In an earlier thread, someone asked me about the WASL scores at Pathfinder. I honestly hadn't looked at them before, so I spent some time doing a little research. I found they were pretty much in line with other schools with similar student demographics (racial and income), but if I had been choosing a school based on test scores, I wouldn't have chosen Pathfinder. Nothing about the test scores indicates how truly wonderful the school is and how well it meets my children's needs.
"Our schools have become obsessed with assessment," Esquith told a standing-room-only crowd Sunday at the Seattle Central Library. "You must consider the point of view of the child."
Every child and family has different needs, so the criteria for choosing a school should differ as well. Everyone, however, can benefit from thinking about what is important for you and your child, and creating a list of things to observe during school tours. Use the list below as a starting point and modify it to meet your needs.

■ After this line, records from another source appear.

Definition record_krc20_reveal_hash (id : Z) (h : bytes) : DB unit :=
  update_payouts (fun p => po_id p =? id)
    (fun p => mkPayout (po_id p) (po_cycle_id p) (po_wallet_id p) (po_amount_sompi p)
                (po_status p) (po_tx_hash p) (po_krc20_commit_hash p) (Some h)
                (po_planned_at p) (po_submitted_at p) (po_confirmed_at p)
                (po_accepted_daa_score p) (po_failure_reason p)) ;;; db_ret tt.

Definition record_krc20_fees (payout_id commit_fee reveal_fee : Z) : DB unit :=
  fun d =>
    (update_krc20
       (fun k => (kt_payout_id k =? payout_id)
                 && bool_decide (kt_commit_fee_sompi k = None)
                 && bool_decide (kt_reveal_fee_sompi k = None))
       (fun k => mkKrc20 (kt_id k) (kt_payout_id k) (kt_sompi_to_miner k) (kt_nacho_amount k)
                   (kt_p2sh_address k) (kt_status k) (Some commit_fee) (Some reveal_fee)
                   (kt_created_at k) (db_now d)) ;;; db_ret tt) d.

Definition kt_set_status (s : Krc20TransferStatus) (now : Z) (k : Krc20PendingTransfer)
  : Krc20PendingTransfer :=
  mkKrc20 (kt_id k) (kt_payout_id k) (kt_sompi_to_miner k) (kt_nacho_amount k)
    (kt_p2sh_address k) s (kt_commit_fee_sompi k) (kt_reveal_fee_sompi k)
    (kt_created_at k) now.

Definition advance_krc20 (from : list Krc20TransferStatus) (to : Krc20TransferStatus)
    (payout_id : Z) : DB unit :=
  fun d => (update_krc20 (fun k => (kt_payout_id k =? payout_id) && krc20_status_in from k)
              (kt_set_status to (db_now d)) ;;; db_ret tt) d.

Definition mark_krc20_commit_submitted : Z -> DB unit :=
  advance_krc20 [KPending; KCommitSubmitted] KCommitSubmitted.
Definition mark_krc20_reveal_submitted : Z -> DB unit :=
  advance_krc20 [KCommitSubmitted; KRevealSubmitted] KRevealSubmitted.
Definition mark_krc20_completed : Z -> DB unit :=
  advance_krc20 [KRevealSubmitted; KCompleted] KCompleted.
Definition mark_krc20_failed (payout_id : Z) : DB unit :=
  fun d => (update_krc20
              (fun k => (kt_payout_id k =? payout_id) && negb (krc20_status_in [KCompleted] k))
              (kt_set_status KFailed (db_now d)) ;;; db_ret tt) d.

Definition list_krc20_by_status (statuses : list Krc20TransferStatus) (limit : Z)
  : DB (list Krc20PendingTransfer) :=
  db_read_checked (fun d =>
    sql_limit limit (sort_by (fun a b => kt_created_at a <=? kt_created_at b)
                       (List.filter (krc20_status_in statuses) (db_krc20 d)))).

Definition list_krc20_for_cycle (cycle_id : Z) : DB (list Krc20PendingTransfer) :=
  db_read (fun d =>
    sort_by (fun a b => (kt_created_at a <? kt_created_at b)
                        || ((kt_created_at a =? kt_created_at b) && (kt_id a <=? kt_id b)))
      (List.filter (fun k => match find_payout (fun p => po_id p =? kt_payout_id k) d with
                             | Some p => po_cycle_id p =? cycle_id
                             | None => false
                             end) (db_krc20 d))).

Does the teacher appear to have high standards for all students? What kind of language does the teacher use when talking with students, both as a group and individually? Does the teacher single out students for praise or blame/shame? and if so, is it always the same students? How clear is the teacher about expectations for the students, both academically and behaviorally? Does the teacher share power/authority/decision-making with the students? Does the teacher let the students play the "expert" role occasionally? How does the teacher respond to student questions? Do students show respect and/or affection for the teacher?
Are students given the chance to work in small groups? How do students treat each other? Does anything in the curricula or the school day structure provide students with the skills and time necessary to work on resolving conflict and improving interpersonal skills? Are there strong cliques or groups in the classroom? And if so, what does the teacher do to encourage students to cross groups and get to know other students.

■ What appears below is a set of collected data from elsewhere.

(* ===== verification/Domain.v ===== *)
(** * Domain types ([crates/katpool-domain/src])

    Validated addresses, worker names, share difficulties, block-hash display
    and the log redactor.  A Rust [str] is the list of its Unicode scalar
    values; [len()] is the length of its UTF-8 encoding. *)
From Stdlib Require Import SpecFloat Ascii.
From S2P Require Import Prelude F64.
Open Scope Z_scope.

(** ** Text *)

Definition text := list Z.

(** An ASCII literal, or an ASCII column of the database. *)
Definition lit (s : string) : text :=
  map (fun c => Z.of_nat (nat_of_ascii c)) (String.list_ascii_of_string s).

Definition utf8_width (c : Z) : Z :=
  if c <? 128 then 1 else if c <? 2048 then 2 else if c <? 65536 then 3 else 4.
Definition len (s : text) : Z := sumZ (map utf8_width s).

Definition is_ascii_digit (c : Z) : bool := (48 <=? c) && (c <=? 57).
Definition is_ascii_lowercase (c : Z) : bool := (97 <=? c) && (c <=? 122).
Definition is_ascii_uppercase (c : Z) : bool := (65 <=? c) && (c <=? 90).
Definition is_ascii_alphanumeric (c : Z) : bool :=
  is_ascii_digit c || is_ascii_lowercase c || is_ascii_uppercase c.

Fixpoint strip_prefix (p s : text) : option text :=
  match p, s with
  | [], _ => Some s
  | c :: p, d :: s => if c =? d then strip_prefix p s else None
  | _ :: _, [] => None
  end.

Lemma strip_prefix_Some p s body : strip_prefix p s = Some body <-> s = p ++ body.
Proof.
  revert s. induction p as [|c p IH]; intros s; simpl; [split; congruence|].
  destruct s as [|d s]; [split; discriminate|].
  destruct (Z.eqb_spec c d) as [->|Hne].
  - rewrite IH. split; congruence.
  - split; [discriminate|congruence].
Qed.

Lemma len_app a b : len (a ++ b) = len a + len b.
Proof. unfold len. now rewrite map_app, sumZ_app. Qed.

Lemma len_ascii s : Forall (fun c => c < 128) s -> len s = Z.of_nat (length s).
Proof.
  induction 1 as [|c s Hc _ IH]; [done|]. unfold len in *. cbn [map sumZ length].
  rewrite IH. unfold utf8_width. apply Z.ltb_lt in Hc. rewrite Hc. lia.
Qed.

(** ** [address.rs] *)

Inductive AddressError :=
| InvalidPrefix
| TooShort (len : Z)
| TooLong (len : Z)
| InvalidCharacter (ch : Z).

Definition ACCEPTED_PREFIXES : list text :=
  map lit ["zkastest:"; "zkassim:"; "zkasdev:"; "zkas:";
           "firecashtest:"; "firecashsim:"; "firecashdev:"; "firecash:";
           "kaspatest:"; "kaspa:"]%string.

Definition MIN_TOTAL_LEN : Z := 13.
Definition MAX_TOTAL_LEN : Z := 110.

Definition is_body_char (c : Z) : bool := is_ascii_lowercase c || is_ascii_digit c.

(** [iter().find_map(..)]. *)
Fixpoint find_map {A B} (f : A -> option B) (l : list A) : option B :=
  match l with
  | [] => None
  | x :: l => match f x with Some b => Some b | None => find_map f l end
  end.

Definition WalletAddress_new (s : text) : result text AddressError :=
  match find_map (fun p => strip_prefix p s) ACCEPTED_PREFIXES with
  | None => Err InvalidPrefix
  | Some body =>
      if len s <? MIN_TOTAL_LEN then Err (TooShort (len s))
      else if MAX_TOTAL_LEN <? len s then Err (TooLong (len s))
      else match List.find (fun c => negb (is_body_char c)) body with
           | Some ch => Err (InvalidCharacter ch)
           | None => Ok s
           end
  end.

Lemma find_map_Some {A B} (f : A -> option B) l b :
  find_map f l = Some b -> exists x, In x l /\ f x = Some b.
Proof.
  induction l as [|x l IH]; simpl; [discriminate|].
  destruct (f x) eqn:E; [intros [= ->]; eauto|]. intros H. destruct (IH H) as (y & Hy & Ey). eauto.
Qed.

Lemma find_map_None {A B} (f : A -> option B) l x : find_map f l = None -> In x l -> f x = None.
Proof.
  induction l as [|y l IH]; simpl; [done|].
  destruct (f y) eqn:E; [discriminate|]. intros H [->|Hx]; auto.
Qed.

Lemma find_none_forallb {A} (f : A -> bool) l :
  List.find (fun c => negb (f c)) l = None <-> forallb f l = true.
Proof.
  induction l as [|x l IH]; simpl; [done|]. destruct (f x); simpl; [exact IH|]. split; discriminate.
Qed.

(** The text before the first colon. *)
Fixpoint up_to_colon (s : text) : text :=
  match s with
  | [] => []
  | c :: s => if c =? 58 then [58] else c :: up_to_colon s
  end.

Lemma accepted_prefix_up_to_colon p body : In p ACCEPTED_PREFIXES -> up_to_colon (p ++ body) = p.
Proof. intros H. repeat (destruct H as [<-|H]; [reflexivity|]). destruct H. Qed.

(** Every accepted prefix ends at its only colon, so no prefix can shadow another. *)
Lemma accepted_prefix_unique p q b b' :
  In p ACCEPTED_PREFIXES -> In q ACCEPTED_PREFIXES -> p ++ b = q ++ b' -> p = q /\ b = b'.
Proof.
  intros Hp Hq E.
  assert (p = q) as -> by (rewrite <- (accepted_prefix_up_to_colon p b Hp), E;
                           now apply accepted_prefix_up_to_colon).
  split; [done|]. now apply app_inv_head in E.
Qed.

(** Address validation accepts exactly the strings made of an accepted prefix
    and a body of lowercase letters and digits, 13 to 110 bytes long in all, and
    returns them unchanged; the prefix is unique, so the order in which the
    prefixes are tried does not matter. *)
Theorem WalletAddress_new_spec s a :
  WalletAddress_new s = Ok a <->
  a = s /\ MIN_TOTAL_LEN <= len s <= MAX_TOTAL_LEN /\
  exists! pb, In (fst pb) ACCEPTED_PREFIXES /\ s = fst pb ++ snd pb /\
              forallb is_body_char (snd pb) = true.
Proof.
  unfold WalletAddress_new. split.
  - destruct (find_map _ _) as [body|] eqn:F; [|discriminate].
    apply find_map_Some in F as (p & Hp & E). apply strip_prefix_Some in E.
    destruct (Z.ltb_spec (len s) MIN_TOTAL_LEN); [discriminate|].
    destruct (Z.ltb_spec MAX_TOTAL_LEN (len s)); [discriminate|].
    destruct (List.find _ body) eqn:B; [discriminate|]. intros [= <-].
    apply find_none_forallb in B. split; [done|]. split; [lia|].
    exists (p, body). split; [auto|]. intros [q b] (Hq & Eq & _). cbn [fst snd] in *.
    destruct (accepted_prefix_unique p q body b Hp Hq) as [-> ->]; [congruence|done].
  - intros (-> & Hl & [p b] & (Hp & Es & Hb) & _). cbn [fst snd] in *.
    destruct (find_map _ _) as [body|] eqn:F.
    + apply find_map_Some in F as (q & Hq & E). apply strip_prefix_Some in E.
      destruct (accepted_prefix_unique p q b body) as [-> ->]; [done|done|congruence|].
      destruct (Z.ltb_spec (len s) MIN_TOTAL_LEN); [lia|].
      destruct (Z.ltb_spec MAX_TOTAL_LEN (len s)); [lia|].
      apply find_none_forallb in Hb. now rewrite Hb.
    + apply find_map_None with (x := p) in F; [|done].
      assert (strip_prefix p s = Some b) as E by now apply strip_prefix_Some. congruence.
Qed.

Lemma WalletAddress_new_same s a : WalletAddress_new s = Ok a -> a = s.
Proof.
  unfold WalletAddress_new. repeat (break_match; try discriminate). congruence.
Qed.

(** The length floor does not give the eight body characters its comment
    promises: the longest accepted prefix is itself 13 bytes long, so the bare
    prefix, with no body at all, is accepted as a wallet address. *)
Theorem bare_prefix_accepted :
  WalletAddress_new (lit "firecashtest:") = Ok (lit "firecashtest:").
Proof. reflexivity. Qed.

(** ** [worker.rs] *)

Inductive WorkerNameError :=
| WnEmpty
| WnTooLong (len : Z)
| WnInvalidCharacter (ch : Z).

Definition WORKER_MAX_LEN : Z := 64.

Definition is_safe_worker_char (c : Z) : bool :=
  is_ascii_alphanumeric c || existsb (Z.eqb c) (lit "_-.#@:+/\").

Definition WorkerName_new (s : text) : result text WorkerNameError :=
  match s with
  | [] => Err WnEmpty
  | _ =>
      if WORKER_MAX_LEN <? len s then Err (WnTooLong (len s))
      else match List.find (fun c => negb (is_safe_worker_char c)) s with
           | Some ch => Err (WnInvalidCharacter ch)
           | None => Ok s
           end
  end.

(** ** [difficulty.rs] *)

Inductive DifficultyError := NotFinite | NonPositive.

Definition ShareDifficulty_new (d : f64) : result f64 DifficultyError :=
  if negb (f64_is_finite d) then Err NotFinite
  else if f64_leb d f64_zero then Err NonPositive
  else Ok d.

(** ** [hash.rs] *)

Definition hex_digit (n : Z) : Z := if n <? 10 then 48 + n else 87 + n.
Definition hex_byte (b : Z) : text := [hex_digit (b / 16); hex_digit (b mod 16)].
Definition BlockHash_display (h : list Z) : text := flat_map hex_byte h.

Inductive BlockHashError := WrongLength (len : Z) | InvalidHex.

(** [decode] is the hex decoder for 32 bytes. *)
Definition BlockHash_from_hex (decode : text -> option (list Z)) (s : text) : result (list Z) BlockHashError :=
  if negb (len s =? 64) then Err (WrongLength (len s))
  else ok_or (decode s) InvalidHex.

(** ** [redact.rs] *)

Fixpoint split_once_colon (s : text) : option (text * text) :=
  match s with
  | [] => None
  | c :: s =>
      if c =? 58 then Some ([], s)
      else match split_once_colon s with
           | Some (a, b) => Some (c :: a, b)
           | None => None
           end
  end.

Definition ELLIPSIS : Z := 8230.

Definition redact_address (addr : text) : text :=
  let tail := rev (firstn 4 (rev addr)) in
  match split_once_colon addr with
  | Some (prefix, _) => prefix ++ [58; ELLIPSIS] ++ tail
  | None => ELLIPSIS :: tail
  end.

(** ** Properties of the small types *)

Lemma safe_worker_ascii c : is_safe_worker_char c = true -> 0 <= c < 128.
Proof.
  unfold is_safe_worker_char, is_ascii_alphanumeric, is_ascii_digit, is_ascii_lowercase,
    is_ascii_uppercase. rewrite !orb_true_iff, !andb_true_iff, !Z.leb_le, existsb_exists.
  intros [H|(x & Hx & E)]; [lia|]. apply Z.eqb_eq in E as ->.
  repeat (destruct Hx as [<-|Hx]; [vm_compute; split; congruence|]). destruct Hx.
Qed.

Lemma WorkerName_new_iff s a :
  WorkerName_new s = Ok a <->
  a = s /\ (1 <= length s <= 64)%nat /\ forallb is_safe_worker_char s = true.
Proof.
  assert (forallb is_safe_worker_char s = true -> len s = Z.of_nat (length s)) as Hlen.
  { intros H. apply len_ascii, List.Forall_forall. rewrite forallb_forall in H.
    intros c Hc. now apply safe_worker_ascii, H. }
  unfold WorkerName_new, WORKER_MAX_LEN. destruct s as [|c s]; [split; [discriminate|simpl; lia]|].
  set (t := c :: s) in *. destruct (List.find _ t) eqn:F.
  - destruct (Z.ltb_spec 64 (len t)); (split; [discriminate|]); intros (_ & _ & G);
      apply find_none_forallb in G; congruence.
  - apply find_none_forallb in F. specialize (Hlen F).
    destruct (Z.ltb_spec 64 (len t)); split; try discriminate; [lia|..].
    + intros [= <-]. subst t. simpl length in *. repeat split; auto; lia.
    + intros (-> & _). done.
Qed.

(** A worker name is accepted exactly when it has 1 to 64 characters, all of
    the safe ASCII set, and is kept as it is; in particular an accepted name has no
    control, quote, space or non-ASCII character. *)
Theorem WorkerName_new_spec s a :
  WorkerName_new s = Ok a <->
  a = s /\ (1 <= length s <= 64)%nat /\ forallb is_safe_worker_char s = true.
Proof. apply WorkerName_new_iff. Qed.

(** A share difficulty is accepted exactly when it is a finite, strictly
    positive double: no NaN, infinity, zero or negative value enters accounting. *)
Theorem ShareDifficulty_new_spec d x :
  ShareDifficulty_new d = Ok x <-> x = d /\ exists m e, d = S754_finite false m e.
Proof.
  unfold ShareDifficulty_new. destruct d as [[]|[]| |[] m e]; simpl; unfold f64_leb, SFleb; simpl;
    split; try discriminate; try (intros (_ & ? & ? & H); discriminate H); intros H.
  - inv_eqs. eauto.
  - now destruct H as [-> _].
Qed.

Lemma hex_digit_inj a b : 0 <= a < 16 -> 0 <= b < 16 -> hex_digit a = hex_digit b -> a = b.
Proof. unfold hex_digit. intros. destruct (Z.ltb_spec a 10), (Z.ltb_spec b 10); lia. Qed.

Lemma hex_byte_inj a b : 0 <= a < 256 -> 0 <= b < 256 -> hex_byte a = hex_byte b -> a = b.
Proof.
  unfold hex_byte. intros Ha Hb [= H1 H2].
  apply hex_digit_inj in H1; [|split; [apply Z.div_pos|apply Z.div_lt_upper_bound]; lia ..].
  apply hex_digit_inj in H2; [|apply Z.mod_pos_bound; lia ..].
  rewrite (Z.div_mod a 16), (Z.div_mod b 16) by lia. lia.
Qed.

Definition is_lower_hex (c : Z) : bool := is_ascii_digit c || ((97 <=? c) && (c <=? 102)).

Definition is_byte (b : Z) : Prop := 0 <= b < 256.

(** The displayed form of a 32-byte hash is 64 lowercase hex characters and
    identifies the hash. *)
Theorem BlockHash_display_faithful h h' :
  length h = 32%nat -> length h' = 32%nat -> Forall is_byte h -> Forall is_byte h' ->
  length (BlockHash_display h) = 64%nat /\ forallb is_lower_hex (BlockHash_display h) = true /\
  (BlockHash_display h = BlockHash_display h' -> h = h').
Proof.
  intros L L' B B'. unfold BlockHash_display.
  assert (forall l, length (flat_map hex_byte l) = (2 * length l)%nat) as FL
    by (induction l as [|x l IH]; simpl; [done|]; lia).
  split; [rewrite FL; lia|]. split.
  - clear -B. induction B as [|b h Hb _ IH]; simpl; [done|]. rewrite IH, !andb_true_r.
    assert (forall n, 0 <= n < 16 -> is_lower_hex (hex_digit n) = true) as D.
    { intros n Hn. unfold is_lower_hex, is_ascii_digit, hex_digit.
      rewrite orb_true_iff, !andb_true_iff, !Z.leb_le. destruct (Z.ltb_spec n 10); lia. }
    unfold is_byte in Hb. rewrite !D; [done|apply Z.mod_pos_bound; lia|].
    split; [apply Z.div_pos|apply Z.div_lt_upper_bound]; lia.
  - clear FL. assert (length h = length h') as E by lia. clear L L'. revert h' B' E.
    induction B as [|b h Hb _ IH]; intros [|b' h'] B' E H; try discriminate; [done|].
    inversion B' as [|? ? Hb' B'']; subst. simpl in H. injection H as E1 E2 H.
    f_equal; [|now apply IH; auto].
    apply hex_byte_inj; [done|done|]. unfold hex_byte. congruence.
Qed.

Lemma BlockHash_display_faithful_witness :
  length (BlockHash_display (repeat 7 32)) = 64%nat /\
  (BlockHash_display (repeat 7 32) = BlockHash_display (repeat 9 32) -> repeat 7 32 = repeat 9 32).
Proof.
  destruct (BlockHash_display_faithful (repeat 7 32) (repeat 9 32)) as (A & _ & C);
    try reflexivity; try (unfold is_byte; repeat constructor; lia). auto.
Defined.

Lemma split_once_prefix p body :
  In p ACCEPTED_PREFIXES -> split_once_colon (p ++ body) = Some (removelast p, body).
Proof. intros H. repeat (destruct H as [<-|H]; [reflexivity|]). destruct H. Qed.

Lemma accepted_prefix_last p : In p ACCEPTED_PREFIXES -> p = removelast p ++ [58].
Proof. intros H. repeat (destruct H as [<-|H]; [reflexivity|]). destruct H. Qed.

(** Redaction of a valid address whose body has at least four characters emits
    the network prefix, an ellipsis and the last four body characters, and nothing
    else: addresses that agree on those are indistinguishable in the logs. *)
Theorem redact_valid_address p body :
  In p ACCEPTED_PREFIXES -> (4 <= length body)%nat ->
  redact_address (p ++ body) = p ++ [ELLIPSIS] ++ skipn (length body - 4) body.
Proof.
  intros Hp Hb. unfold redact_address. rewrite (split_once_prefix p body Hp).
  assert (rev (firstn 4 (rev (p ++ body))) = skipn (length body - 4) body) as ->.
  { rewrite firstn_rev, rev_involutive, length_app.
    replace (length p + length body - 4)%nat with (length p + (length body - 4))%nat by lia.
    apply drop_app_add. }
  rewrite (accepted_prefix_last p Hp) at 2. now rewrite <- app_assoc.
Qed.

Lemma redact_valid_address_witness :
  redact_address (lit "kaspa:abcdef1234") = lit "kaspa:" ++ [ELLIPSIS] ++ lit "1234".
Proof.
  apply (redact_valid_address (lit "kaspa:") (lit "abcdef1234")); [simpl; tauto|simpl; lia].
Defined.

Is team-teaching a part of the school? Do teachers share information and learn from each other? Do teachers share information about students to make sure students' needs are met? Does the school have a clear educational focus/philosophy that is shared among teachers?
Is the curricula rigorous and relevant? How much flexibility do students have to explore particular areas of interest? Is the curricula differentiated so that all students are challenged? What kind of extra support is provided for students who are not meeting curricular standards and/or have different learning styles? Is meta-cognition (reflection on the learning process) a part of the curricula? Does the curricula emphasize skills transmission or critical thinking skills, or provide a balance of both?
Do the kids seem to be happy to be at school? What does the principal say about teachers? What do the teachers say about the principal and other school staff members? What kind of learning opportunities are provided for teachers and staff? Is there an active PTSA? And if so, how large and diverse? Is parent involvement in the classroom welcomed? Is parent involvement encouraged and supported for parents who are unable to be present during the school day?